- Input data -
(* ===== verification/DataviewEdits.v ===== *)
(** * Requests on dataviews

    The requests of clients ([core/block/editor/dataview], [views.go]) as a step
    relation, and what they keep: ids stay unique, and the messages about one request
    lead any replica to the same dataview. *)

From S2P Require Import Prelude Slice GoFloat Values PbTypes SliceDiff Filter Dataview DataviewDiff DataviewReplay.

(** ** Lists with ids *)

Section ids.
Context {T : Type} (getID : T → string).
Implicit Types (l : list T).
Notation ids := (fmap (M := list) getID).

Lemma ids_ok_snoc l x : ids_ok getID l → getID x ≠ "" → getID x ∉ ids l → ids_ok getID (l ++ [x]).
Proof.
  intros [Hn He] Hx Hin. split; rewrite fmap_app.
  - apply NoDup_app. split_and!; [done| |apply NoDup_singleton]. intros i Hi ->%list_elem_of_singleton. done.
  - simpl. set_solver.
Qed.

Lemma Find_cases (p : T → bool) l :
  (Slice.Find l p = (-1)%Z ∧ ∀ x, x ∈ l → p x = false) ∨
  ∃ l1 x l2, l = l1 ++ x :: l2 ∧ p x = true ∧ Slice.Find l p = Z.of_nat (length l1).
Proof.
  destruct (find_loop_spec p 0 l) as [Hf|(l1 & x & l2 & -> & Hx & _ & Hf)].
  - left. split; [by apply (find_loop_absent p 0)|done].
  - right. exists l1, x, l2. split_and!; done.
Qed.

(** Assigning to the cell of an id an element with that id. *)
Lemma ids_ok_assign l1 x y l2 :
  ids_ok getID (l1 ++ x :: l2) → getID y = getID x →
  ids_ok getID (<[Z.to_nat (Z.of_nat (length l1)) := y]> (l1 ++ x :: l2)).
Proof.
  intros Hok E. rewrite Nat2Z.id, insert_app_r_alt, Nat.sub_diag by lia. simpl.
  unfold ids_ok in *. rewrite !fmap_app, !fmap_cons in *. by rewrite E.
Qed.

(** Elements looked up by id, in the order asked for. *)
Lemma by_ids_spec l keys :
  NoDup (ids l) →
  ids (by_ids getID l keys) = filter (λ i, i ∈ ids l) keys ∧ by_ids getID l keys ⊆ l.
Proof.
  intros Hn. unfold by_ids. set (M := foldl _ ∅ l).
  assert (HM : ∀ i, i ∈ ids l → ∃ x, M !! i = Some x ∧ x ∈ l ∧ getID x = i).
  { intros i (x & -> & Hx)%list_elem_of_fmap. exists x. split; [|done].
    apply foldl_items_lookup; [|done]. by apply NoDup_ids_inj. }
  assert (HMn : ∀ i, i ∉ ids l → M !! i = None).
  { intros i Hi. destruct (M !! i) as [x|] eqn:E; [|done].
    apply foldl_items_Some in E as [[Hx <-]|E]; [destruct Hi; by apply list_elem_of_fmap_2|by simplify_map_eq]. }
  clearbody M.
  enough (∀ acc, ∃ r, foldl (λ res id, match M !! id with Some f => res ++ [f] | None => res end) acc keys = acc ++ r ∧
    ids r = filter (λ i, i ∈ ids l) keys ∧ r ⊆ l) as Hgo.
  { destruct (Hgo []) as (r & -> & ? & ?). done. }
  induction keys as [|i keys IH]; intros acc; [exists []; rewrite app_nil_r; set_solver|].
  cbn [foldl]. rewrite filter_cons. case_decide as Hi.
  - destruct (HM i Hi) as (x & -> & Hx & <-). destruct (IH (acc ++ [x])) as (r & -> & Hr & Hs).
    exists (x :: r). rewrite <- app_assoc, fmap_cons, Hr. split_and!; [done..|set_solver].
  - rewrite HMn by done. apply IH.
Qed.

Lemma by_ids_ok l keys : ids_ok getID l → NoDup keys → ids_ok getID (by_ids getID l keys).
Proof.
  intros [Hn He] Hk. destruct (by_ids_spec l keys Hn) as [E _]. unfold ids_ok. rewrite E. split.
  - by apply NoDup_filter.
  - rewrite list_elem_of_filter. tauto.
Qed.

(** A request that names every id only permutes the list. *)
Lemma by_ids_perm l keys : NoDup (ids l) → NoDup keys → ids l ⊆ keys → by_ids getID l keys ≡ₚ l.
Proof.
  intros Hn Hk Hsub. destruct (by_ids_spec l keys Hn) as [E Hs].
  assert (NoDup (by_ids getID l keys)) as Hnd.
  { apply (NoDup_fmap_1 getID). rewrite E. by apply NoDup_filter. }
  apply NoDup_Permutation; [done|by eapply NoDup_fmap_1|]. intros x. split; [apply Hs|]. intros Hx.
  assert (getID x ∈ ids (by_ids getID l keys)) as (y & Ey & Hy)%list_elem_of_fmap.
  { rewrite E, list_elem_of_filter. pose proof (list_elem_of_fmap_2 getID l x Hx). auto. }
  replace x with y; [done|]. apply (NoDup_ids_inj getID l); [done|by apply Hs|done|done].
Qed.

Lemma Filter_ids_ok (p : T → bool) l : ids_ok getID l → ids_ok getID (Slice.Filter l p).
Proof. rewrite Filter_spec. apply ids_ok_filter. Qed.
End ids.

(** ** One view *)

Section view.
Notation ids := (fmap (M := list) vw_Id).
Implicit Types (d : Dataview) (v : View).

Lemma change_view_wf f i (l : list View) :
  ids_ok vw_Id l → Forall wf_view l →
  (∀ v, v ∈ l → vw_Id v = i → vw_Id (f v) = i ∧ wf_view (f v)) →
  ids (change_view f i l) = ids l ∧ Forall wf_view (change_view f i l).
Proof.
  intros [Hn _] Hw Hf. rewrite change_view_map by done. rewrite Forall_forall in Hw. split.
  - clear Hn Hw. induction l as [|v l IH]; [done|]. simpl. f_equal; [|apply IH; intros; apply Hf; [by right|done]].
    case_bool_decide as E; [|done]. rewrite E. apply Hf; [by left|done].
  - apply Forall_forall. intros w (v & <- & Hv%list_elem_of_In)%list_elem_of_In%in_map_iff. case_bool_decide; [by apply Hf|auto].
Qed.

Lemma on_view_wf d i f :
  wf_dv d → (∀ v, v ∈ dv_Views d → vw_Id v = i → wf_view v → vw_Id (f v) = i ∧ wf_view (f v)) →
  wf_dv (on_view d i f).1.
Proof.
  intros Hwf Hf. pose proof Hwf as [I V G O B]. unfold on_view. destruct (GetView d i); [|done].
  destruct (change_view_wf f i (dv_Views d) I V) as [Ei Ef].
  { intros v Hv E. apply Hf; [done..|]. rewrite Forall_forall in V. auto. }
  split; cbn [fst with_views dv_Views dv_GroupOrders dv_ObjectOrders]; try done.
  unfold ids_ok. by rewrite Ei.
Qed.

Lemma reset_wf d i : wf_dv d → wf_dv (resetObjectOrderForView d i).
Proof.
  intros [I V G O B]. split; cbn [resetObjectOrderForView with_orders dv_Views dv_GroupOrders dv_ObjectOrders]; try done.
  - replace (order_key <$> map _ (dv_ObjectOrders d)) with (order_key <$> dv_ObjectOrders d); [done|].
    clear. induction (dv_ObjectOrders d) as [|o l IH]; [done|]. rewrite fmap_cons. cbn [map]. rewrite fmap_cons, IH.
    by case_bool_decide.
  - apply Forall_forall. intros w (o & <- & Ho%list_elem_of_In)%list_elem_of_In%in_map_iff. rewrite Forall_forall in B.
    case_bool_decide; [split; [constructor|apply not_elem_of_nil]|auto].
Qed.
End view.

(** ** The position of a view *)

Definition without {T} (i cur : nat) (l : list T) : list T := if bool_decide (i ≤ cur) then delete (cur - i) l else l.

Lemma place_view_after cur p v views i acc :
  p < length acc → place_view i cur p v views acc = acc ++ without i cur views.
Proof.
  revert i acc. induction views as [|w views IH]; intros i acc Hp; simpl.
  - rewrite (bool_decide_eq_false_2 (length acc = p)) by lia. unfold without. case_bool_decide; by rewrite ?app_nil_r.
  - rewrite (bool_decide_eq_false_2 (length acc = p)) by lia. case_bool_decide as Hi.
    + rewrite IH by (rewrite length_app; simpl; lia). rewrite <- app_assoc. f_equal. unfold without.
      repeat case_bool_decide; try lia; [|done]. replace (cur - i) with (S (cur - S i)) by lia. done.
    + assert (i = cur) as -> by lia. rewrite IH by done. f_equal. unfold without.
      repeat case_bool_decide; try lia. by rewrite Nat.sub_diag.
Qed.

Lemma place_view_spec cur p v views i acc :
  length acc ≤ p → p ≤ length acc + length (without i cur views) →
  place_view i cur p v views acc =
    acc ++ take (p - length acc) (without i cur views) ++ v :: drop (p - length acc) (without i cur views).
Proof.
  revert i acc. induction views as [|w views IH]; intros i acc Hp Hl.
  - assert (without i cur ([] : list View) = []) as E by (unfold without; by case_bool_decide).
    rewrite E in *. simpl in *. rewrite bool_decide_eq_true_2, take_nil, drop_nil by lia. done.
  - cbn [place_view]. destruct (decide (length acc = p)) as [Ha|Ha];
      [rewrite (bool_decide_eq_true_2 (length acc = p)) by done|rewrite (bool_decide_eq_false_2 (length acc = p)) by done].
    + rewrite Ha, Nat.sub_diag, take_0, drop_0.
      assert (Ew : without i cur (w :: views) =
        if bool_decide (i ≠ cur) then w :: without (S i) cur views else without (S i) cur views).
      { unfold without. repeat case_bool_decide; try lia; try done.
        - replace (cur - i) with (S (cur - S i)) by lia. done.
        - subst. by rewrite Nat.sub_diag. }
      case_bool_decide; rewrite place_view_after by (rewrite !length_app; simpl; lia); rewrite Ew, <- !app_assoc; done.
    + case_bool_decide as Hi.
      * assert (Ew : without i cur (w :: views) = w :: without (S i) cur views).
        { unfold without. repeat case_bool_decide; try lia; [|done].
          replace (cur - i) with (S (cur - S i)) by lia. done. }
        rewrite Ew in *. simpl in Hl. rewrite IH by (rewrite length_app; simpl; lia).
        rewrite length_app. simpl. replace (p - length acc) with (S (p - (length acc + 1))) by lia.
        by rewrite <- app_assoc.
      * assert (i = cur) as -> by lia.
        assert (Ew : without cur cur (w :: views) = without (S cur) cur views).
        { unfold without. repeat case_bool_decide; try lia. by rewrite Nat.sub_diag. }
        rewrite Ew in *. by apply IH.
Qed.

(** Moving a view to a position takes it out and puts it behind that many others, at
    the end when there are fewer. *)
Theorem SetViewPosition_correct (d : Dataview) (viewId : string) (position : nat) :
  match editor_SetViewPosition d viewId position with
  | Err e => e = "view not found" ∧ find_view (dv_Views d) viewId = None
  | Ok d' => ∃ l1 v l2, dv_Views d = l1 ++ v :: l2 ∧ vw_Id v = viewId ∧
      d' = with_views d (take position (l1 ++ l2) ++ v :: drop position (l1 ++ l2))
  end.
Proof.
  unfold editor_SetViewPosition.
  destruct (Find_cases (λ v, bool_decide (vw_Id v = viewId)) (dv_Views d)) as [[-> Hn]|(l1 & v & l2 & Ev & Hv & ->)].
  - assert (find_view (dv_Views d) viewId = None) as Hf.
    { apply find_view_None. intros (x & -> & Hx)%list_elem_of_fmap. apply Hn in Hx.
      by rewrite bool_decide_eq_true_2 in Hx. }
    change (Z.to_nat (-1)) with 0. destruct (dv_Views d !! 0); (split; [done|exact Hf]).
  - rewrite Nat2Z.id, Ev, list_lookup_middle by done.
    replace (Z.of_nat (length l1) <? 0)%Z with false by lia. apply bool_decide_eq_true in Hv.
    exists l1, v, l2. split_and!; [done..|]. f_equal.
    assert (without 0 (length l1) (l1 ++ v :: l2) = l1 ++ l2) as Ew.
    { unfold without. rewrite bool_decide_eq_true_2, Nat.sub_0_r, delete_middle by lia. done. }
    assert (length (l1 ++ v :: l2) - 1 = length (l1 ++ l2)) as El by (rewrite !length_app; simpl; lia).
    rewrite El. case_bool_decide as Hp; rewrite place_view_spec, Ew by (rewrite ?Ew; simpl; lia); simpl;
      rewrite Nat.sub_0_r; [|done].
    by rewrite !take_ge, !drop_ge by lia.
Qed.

- Exercise -
A verbatim transcription is needed of the lines above, starting at the line with "- subst. by" and ending at the line with "w :: without (S i) cur views).", both included, and of nothing else.

- Problem solution -
        - subst. by rewrite Nat.sub_diag. }
      case_bool_decide; rewrite place_view_after by (rewrite !length_app; simpl; lia); rewrite Ew, <- !app_assoc; done.
    + case_bool_decide as Hi.
      * assert (Ew : without i cur (w :: views) = w :: without (S i) cur views).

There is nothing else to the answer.